Fünf Briefe meines Vaters | 6

Am 3.7.55  
 
Lieber Herr Bruder,  
fast weiß ich Deinen Namen nicht mehr, solange haben wir nichts mehr von einander gehört.  
Nur durch die Marlene erfuhr ich, daß Du nun doch die Abiturprüfung bestanden hast und jetzt in Frankfurt studierst. Wollte ich Dir jetzt noch dazu gratulieren so wäre das wohl fast komisch. Außerdem war das ja für Dich ein 'Klacks'. Bei Deiner überdurchschnittlichen Intelligenz braucht man sich über solche Sachen nicht wundern.  
Ganz anders bei mir. Nach Ostern hat sich der Vater beklagt, daß ich so wenig in Deiner Art meinen Weg gehe. Aber darüber will ich mich hier nicht besonders auslaßen.  
Jedenfalls geht es mir über die Maßen gut. Ich habe nun ein eigenes Zimmer ausgebaut. Und auf diese Weise bin ich nun fast ansäßig geworden. Ich konnte das Herumziehen nicht mehr aushalten. Trotzdem ist Düsseldorf natürlich noch nicht meine Endstation. Die weiß ich heute noch ebenso wenig, wie irgend einer von uns. Vielleicht ist es sogar Bautzen.  
Oder überhaupt nicht eine deutsche Stadt.  
Wirst Du mir wohl mal einen Bericht geben, über Dein Leben?  
Dabei fällt mir ein, daß Du ja wohl die Ille in Frankfurt ab und zu mal trifft.
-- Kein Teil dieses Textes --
Lemma distance_set_rotation s d :
  _rotation (distance_set s d) = _rotation s /\
  _matrix (distance_set s d) = _matrix s /\
  _count (distance_set s d) = _count s /\
  _x (distance_set s d) = _x s /\ _y (distance_set s d) = _y s.
Proof.
  unfold distance_set, Rlt_b; simpl.
  destruct (Rlt_dec d 1); repeat split.
Qed.

(** Which operations write the rotation. *)
Lemma step_rotation o s s' :
  step o s = Ok s' ->
  match o with
  | Drag_to _ _ _ _ _ => q_2 (_rotation s') = 0
  | Set_theta _ | Set_phi _ => _q_dot (_rotation s') (_rotation s') = 1
  | _ => _rotation s' = _rotation s /\ _matrix s' = _matrix s
  end.
Proof.
  destruct o as [vp x y dx dy | vp x y dx dy | x y dx dy | z | d
                | | a | | a]; simpl; intros H.
  - now apply drag_to_matrix in H.
  - unfold zoom_to in H. bind_inv H. ok_inv H.
    destruct (zoom_set_rotation s (zoom s - a)) as [H1 [H2 _]]. now split.
  - ok_inv H. split; reflexivity.
  - ok_inv H. destruct (zoom_set_rotation s z) as [H1 [H2 _]]. now split.
  - ok_inv H. destruct (distance_set_rotation s d) as [H1 [H2 _]]. now split.
  - bind_inv H. ok_inv H. unfold theta in Ha. bind_inv Ha. ok_inv Ha.
    split; reflexivity.
  - unfold theta_set in H. do 2 bind_inv H. ok_inv H.
    apply set_orientation_facts.
  - bind_inv H. ok_inv H. unfold phi in Ha. bind_inv Ha. ok_inv Ha.
    split; reflexivity.
  - unfold phi_set in H. do 2 bind_inv H. ok_inv H.
    apply set_orientation_facts.
Qed.

Lemma step_matrix o s s' :
  step o s = Ok s' ->
  _matrix s = Some (_q_rotmatrix (_rotation s)) ->
  _matrix s' = Some (_q_rotmatrix (_rotation s')).
Proof.
  intros H Hm. pose proof (step_rotation o s s' H) as Hr.
  destruct o as [vp x y dx dy | vp x y dx dy | x y dx dy | z | d
                | | a | | a];
    try (destruct Hr; congruence).
  - simpl in H. now apply drag_to_matrix in H.
  - simpl in H. unfold theta_set in H. do 2 bind_inv H. ok_inv H.
    apply set_orientation_facts.
  - simpl in H. unfold phi_set in H. do 2 bind_inv H. ok_inv H.
    apply set_orientation_facts.
Qed.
Trifft das zu? Und was treibt das Stück?  
 
Fährst Du ab und zu mal zur Marlene?  
Könntest Du nicht mal schreiben, wann Du fährst. Vielleicht können wir zu Marlenes Geburtstag beide hinfahren. Oder haben die beiden nicht so viel Platz?  
Jedenfalls würde ich mich freuen, mal etwas von Dir zu hören.